Better Living Through Chemistry (opens in Clevelnad March 14th exclusively at the Cedar Lee Theatre)

[BETTER LIVING THROUGH CHEMISTRY opens in Cleveland on Friday March 14th exclusively at the Cedar Lee Theatre.]

Review by Bob Ignizio

Doug Varney (Sam Rockwell) is your classic nebbish protagonist. His cycling nut wife Kara (Michelle Monaghan) looks at him with contempt, his overweight son Ethan (Harrison Holzer) paints the windows in his room black and is in trouble at school for smearing poop on lockers, and even though his father-in-law (Ken Howard) is passing the family pharmacy business on to him, he won't let Doug change the name. At least Doug likes his job, even if he winds up staying late to finish deliveries because his employee decides to leave early for a Widespread Panic concert at the last minute.

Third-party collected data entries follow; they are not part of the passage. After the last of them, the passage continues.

(* ===== verification/NetAddr.v ===== *)
(** * Addresses as text

    Models [is_loopback_addr] of [services/sv2-gateway/src/config.rs] and what it uses of the standard
    library: the parsers of [SocketAddr] and [IpAddr], byte for byte. A reader returns what it read and
    what is left; [None] leaves the position where it was. *)

From S2P Require Import Prelude License.

Inductive IpAddr : Type := V4 (octets : list Z) | V6 (groups : list Z).

Definition reader (A : Type) : Type := bytes -> option (A * bytes).

(** [char::to_digit]. *)
Definition to_digit (radix : Z) (b : byte) : option Z :=
  let n := byte_to_Z b in
  let d := if (48 <=? n) && (n <=? 57) then n - 48
           else if (97 <=? n) && (n <=? 122) then n - 87
           else if (65 <=? n) && (n <=? 90) then n - 55 else 36 in
  if d <? radix then Some d else None.

Definition read_given_char (target : byte) : reader unit :=
  fun s => match s with b :: s => if bool_decide (b = target) then Some (tt, s) else None | [] => None end.

Definition read_separator {A} (sep : byte) (index : nat) (inner : reader A) : reader A :=
  fun s => match index with
           | O => inner s
           | S _ => match read_given_char sep s with Some (_, s) => inner s | None => None end
           end.
(** C19 The configurations that pass are exactly the admissible ones: the policies that are implemented,
    a target that a share can meet wherever there are miners, the timing chain, a verifier that is
    local or reached over TLS with a client certificate or explicitly allowed in the clear, and a
    degrade threshold that a heartbeat can meet; and the warnings are exactly those that apply. *)
Theorem validate_accepts_iff ws : validate c env = Ok ws <-> admissible /\ ws = warnings_of.
Proof.
  split; [|intros [Ha ->]; by apply admissible_accepted]. intros Hv. pose proof (accepted_admissible ws Hv) as Ha. split; [done|].
  rewrite (admissible_accepted Ha) in Hv. by injection Hv.
Qed.
End Accepted.
(** * Properties *)

(** ** A saved file starts *)

Lemma patch_lookup_ne r gw key : key ∉ (GwSaveSettingsReq.entries r).*1 -> GwSaveSettingsReq.patch r gw !! key = gw !! key.
Proof.
  unfold GwSaveSettingsReq.patch. revert gw. induction (GwSaveSettingsReq.entries r) as [|[k o] l IH]; intros gw; [done|].
  cbn. intros [Hk Hl]%not_elem_of_cons. rewrite IH by done. destruct o; [by rewrite lookup_insert_ne|done].
Qed.

(** The settings of automatic degradation, the authority's key, the source of templates and the length of
    the extranonce prefix are not among the keys of a request. *)
Definition fixed_keys : list string :=
  ["auto_degrade"; "auto_degrade_after_ms"; "authority_pubkey"; "template_url"; "extranonce_prefix_len"]%string.

Lemma fixed_not_patched r : Forall (fun k => k ∉ (GwSaveSettingsReq.entries r).*1) fixed_keys.
Proof. apply (bool_decide_unpack _). vm_compute. exact I. Qed.

Lemma patch_keeps_some r gw key : is_Some (gw !! key) -> is_Some (GwSaveSettingsReq.patch r gw !! key).
Proof.
  unfold GwSaveSettingsReq.patch. revert gw. induction (GwSaveSettingsReq.entries r) as [|[k o] l IH]; intros gw Hk; [done|].
  cbn. apply IH. destruct o; [|done]. destruct (decide (k = key)) as [->|]; [by rewrite lookup_insert_eq|by rewrite lookup_insert_ne].
Qed.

Lucky for Doug, as it turns out.


One of the customers on his delivery route is attractive but unsatisfied trophy wife Elizabeth Roberts (Olivia Wilde). Even through a haze of drugs and alcohol, Elizabeth immediately recognizes Doug as an “authentically nice guy” and kindred spirit, which evidently is a real turn-on for her. Doug refuses her advances at first, but when they meet a second time they wind up doing the deed in Elizabeth's car. As narrator Jane Fonda classily opines, “Adultery? Please. Save the preaching for church. You'd change your tune, too, after being balls deep in a woman like Elizabeth.”

As often happens in movies like this, one good lay gives Doug the necessary confidence to take charge of his life and stand up for himself, and what few inhibitions he still has remaining are soon wiped away after Elizabeth convinces Doug to partake of his own stash. Doug's life seems to improve dramatically under this regimen of sex and drugs, but all that changes once the DEA shows up to do an inventory at the pharmacy right around the same time he decides to help Elizabeth kill her husband.

There are a lot of funny moments along the way, but the plot gets so ridiculous that it's hard to stay invested. It also doesn't help that the movie feels painfully like the work of first time directors. Working from their own screenplay, writers/directors Geoff Moore and David Posamentier trot out every visual storytelling trick they can think of (whether it works or not) while simultaneously violating the “show, don't tell” rule of filmmaking with Fonda's mostly superfluous narration. The excellent cast almost manage to yank it back from the precipice, but despite their efforts BETTER LIVING THROUGH CHEMISTRY can't stop itself from careening over the edge. 2 out of 4 stars.